(** * paast: the paste store, its counter and its submission throttle

    A shallow embedding of [main.go].  Go strings and byte slices are both
    byte sequences and are modelled as [list ascii]; [int64] values are
    integers in [Z] with the wrap-around written out; the file system, the
    mutex, the throttle table and the clock form an explicit [World] on
    which the handlers run as programs over atomic operations. *)

From Stdlib Require Import ZArith Ascii String List Lia Bool.
From stdpp Require Import gmap strings list.

Open Scope Z_scope.

(** ** Bytes and text *)

Abbreviation bytes := (list ascii).

Definition str (s : string) : bytes := list_ascii_of_string s.
Definition code (c : ascii) : Z := Z.of_N (N_of_ascii c).
Definition chr (z : Z) : ascii := ascii_of_N (Z.to_N z).

(** ** Constants of [main.go] *)

Definition MaxBodyLen : Z := Z.shiftl 1 20.
Definition Second : Z := 1000000000.
Definition PasteCooldown : Z := 5 * Second.
Definition Alphabet : bytes := str "abcdefghijklmnopqrstuvwxyz1234567890".
Definition DataDir : bytes := str "/var/lib/paast".

(** ** 64-bit integers *)

Definition minInt64 : Z := - 2 ^ 63.
Definition maxInt64 : Z := 2 ^ 63 - 1.
Definition maxUint64 : Z := 2 ^ 64 - 1.

(** [counter++] on an [int64]. *)
Definition wrap64 (z : Z) : Z := (z + 2 ^ 63) mod 2 ^ 64 - 2 ^ 63.

(** ** The Go library functions the handlers call

    These follow the Go standard library: [fmt] for the integer verbs,
    [strconv.ParseInt], [strings.TrimSpace], [strings.Split],
    [strings.HasPrefix], [strings.HasSuffix] and [path.Join]. *)

Module GoLib.

(** [fmt]'s integer formatting writes the digits right to left into a
    buffer: [for u >= 10 { next := u / 10; buf[i] = '0' + u - next*10;
    u = next }], then the last digit.  A [uint64] has at most 20 digits. *)
Fixpoint fmtDigits (fuel : nat) (u : Z) (buf : bytes) : bytes :=
  match fuel with
  | O => buf
  | S fuel' =>
      if u <? 10 then chr (48 + u) :: buf
      else
        let next := u / 10 in
        fmtDigits fuel' next (chr (48 + (u - next * 10)) :: buf)
  end.

(** [fmtInteger] for base 10: [prec] is the number of digits asked for by a
    zero-padding width ([%09d] gives 9, plain [%d] gives 0), one less when a
    sign takes a column. *)
Definition fmtInteger (wid : nat) (v : Z) : bytes :=
  let negative := v <? 0 in
  let u := Z.abs v in
  let prec := if negative then Nat.pred wid else wid in
  let ds := fmtDigits 20 u [] in
  let padded := repeat "0"%char (prec - length ds)%nat ++ ds in
  if negative then "-"%char :: padded else padded.

(** [fmt.Sprint(value)] for an [int64]. *)
Definition Sprint (v : Z) : bytes := fmtInteger 0 v.

(** The verb [%09d]. *)
Definition Sprintf09d (v : Z) : bytes := fmtInteger 9 v.

Definition isDigit (c : ascii) : bool := (48 <=? code c) && (code c <=? 57).

(** The loop of [strconv.ParseUint] for base 10 and bit size 64: [cutoff]
    is [maxUint64/10 + 1]; [None] stands for any error (syntax or range). *)
Fixpoint parseUintLoop (n : Z) (s : bytes) : option Z :=
  match s with
  | [] => Some n
  | c :: rest =>
      if isDigit c then
        let d := code c - 48 in
        if maxUint64 / 10 + 1 <=? n then None
        else
          let n10 := n * 10 in
          let n1 := (n10 + d) mod 2 ^ 64 in
          if (n1 <? n10) || (maxUint64 <? n1) then None
          else parseUintLoop n1 rest
      else None
  end.

Definition ParseUint (s : bytes) : option Z :=
  match s with
  | [] => None
  | _ => parseUintLoop 0 s
  end.

(** [strconv.ParseInt(s, 10, 64)]: an optional sign, then [ParseUint], then
    the range check against [1 << 63]. *)
Definition ParseInt (s : bytes) : option Z :=
  match s with
  | [] => None
  | c :: rest =>
      let neg := Ascii.eqb c "-" in
      let s' := if Ascii.eqb c "+" || neg then rest else s in
      match ParseUint s' with
      | None => None
      | Some un =>
          if negb neg && (2 ^ 63 <=? un) then None
          else if neg && (2 ^ 63 <? un) then None
          else Some (if neg then - un else un)
      end
  end.

(** White space as [unicode.IsSpace] sees it, in UTF-8: the six ASCII
    characters, and the encodings of U+0085, U+00A0, U+1680,
    U+2000..U+200A, U+2028, U+2029, U+202F, U+205F and U+3000. *)
Definition asciiSpace (c : ascii) : bool :=
  let n := code c in
  (n =? 9) || (n =? 10) || (n =? 11) || (n =? 12) || (n =? 13) || (n =? 32).

Definition unicodeSpaces : list (list Z) :=
  [ [194; 133]; [194; 160]; [225; 154; 128];
    [226; 128; 128]; [226; 128; 129]; [226; 128; 130]; [226; 128; 131];
    [226; 128; 132]; [226; 128; 133]; [226; 128; 134]; [226; 128; 135];
    [226; 128; 136]; [226; 128; 137]; [226; 128; 138];
    [226; 128; 168]; [226; 128; 169]; [226; 128; 175];
    [226; 129; 159]; [227; 128; 128] ].

Fixpoint stripPrefix (p : list Z) (s : bytes) : option bytes :=
  match p, s with
  | [], _ => Some s
  | x :: p', c :: s' => if code c =? x then stripPrefix p' s' else None
  | _ :: _, [] => None
  end.

Fixpoint firstStrip (ps : list (list Z)) (s : bytes) : option bytes :=
  match ps with
  | [] => None
  | p :: ps' =>
      match stripPrefix p s with
      | Some rest => Some rest
      | None => firstStrip ps' s
      end
  end.

(** What is left of [s] after one leading white-space rune, if it has one;
    [pats] are the multi-byte encodings to look for. *)
Definition dropSpace (pats : list (list Z)) (s : bytes) : option bytes :=
  match s with
  | [] => None
  | c :: rest => if asciiSpace c then Some rest else firstStrip pats s
  end.

Fixpoint trimLeading (fuel : nat) (pats : list (list Z)) (s : bytes) : bytes :=
  match fuel with
  | O => s
  | S fuel' =>
      match dropSpace pats s with
      | Some rest => trimLeading fuel' pats rest
      | None => s
      end
  end.

Definition TrimLeft (s : bytes) : bytes :=
  trimLeading (length s) unicodeSpaces s.

(** Trailing white space is leading white space of the reversed string,
    with the encodings reversed. *)
Definition TrimRight (s : bytes) : bytes :=
  rev (trimLeading (length s) (map (@rev Z) unicodeSpaces) (rev s)).

Definition TrimSpace (s : bytes) : bytes := TrimRight (TrimLeft s).

(** [strings.Split(s, sep)] for a one-byte separator: one more part than
    there are separators. *)
Fixpoint Split (s : bytes) (sep : ascii) : list bytes :=
  match s with
  | [] => [[]]
  | c :: rest =>
      if Ascii.eqb c sep then [] :: Split rest sep
      else
        match Split rest sep with
        | p :: ps => (c :: p) :: ps
        | [] => [[c]]
        end
  end.

Fixpoint HasPrefix (s prefix : bytes) : bool :=
  match prefix, s with
  | [], _ => true
  | p :: prefix', c :: s' => Ascii.eqb c p && HasPrefix s' prefix'
  | _ :: _, [] => false
  end.

Definition HasSuffix (s suffix : bytes) : bool :=
  HasPrefix (rev s) (rev suffix).

(** [path.Join(dir, name)].  The names joined in [main.go] are made of
    digits, an underscore and identifier characters, and [DataDir] is
    clean, so [path.Clean] leaves the joined path as it is. *)
Definition Join (dir name : bytes) : bytes := dir ++ str "/" ++ name.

****************

— EXERCISE AIM —
Look through the entries and copy every line in which the string "From" appears.

— YOUR SOLUTION —
From Stdlib Require Import ZArith Ascii String List Lia Bool.
From stdpp Require Import gmap strings list.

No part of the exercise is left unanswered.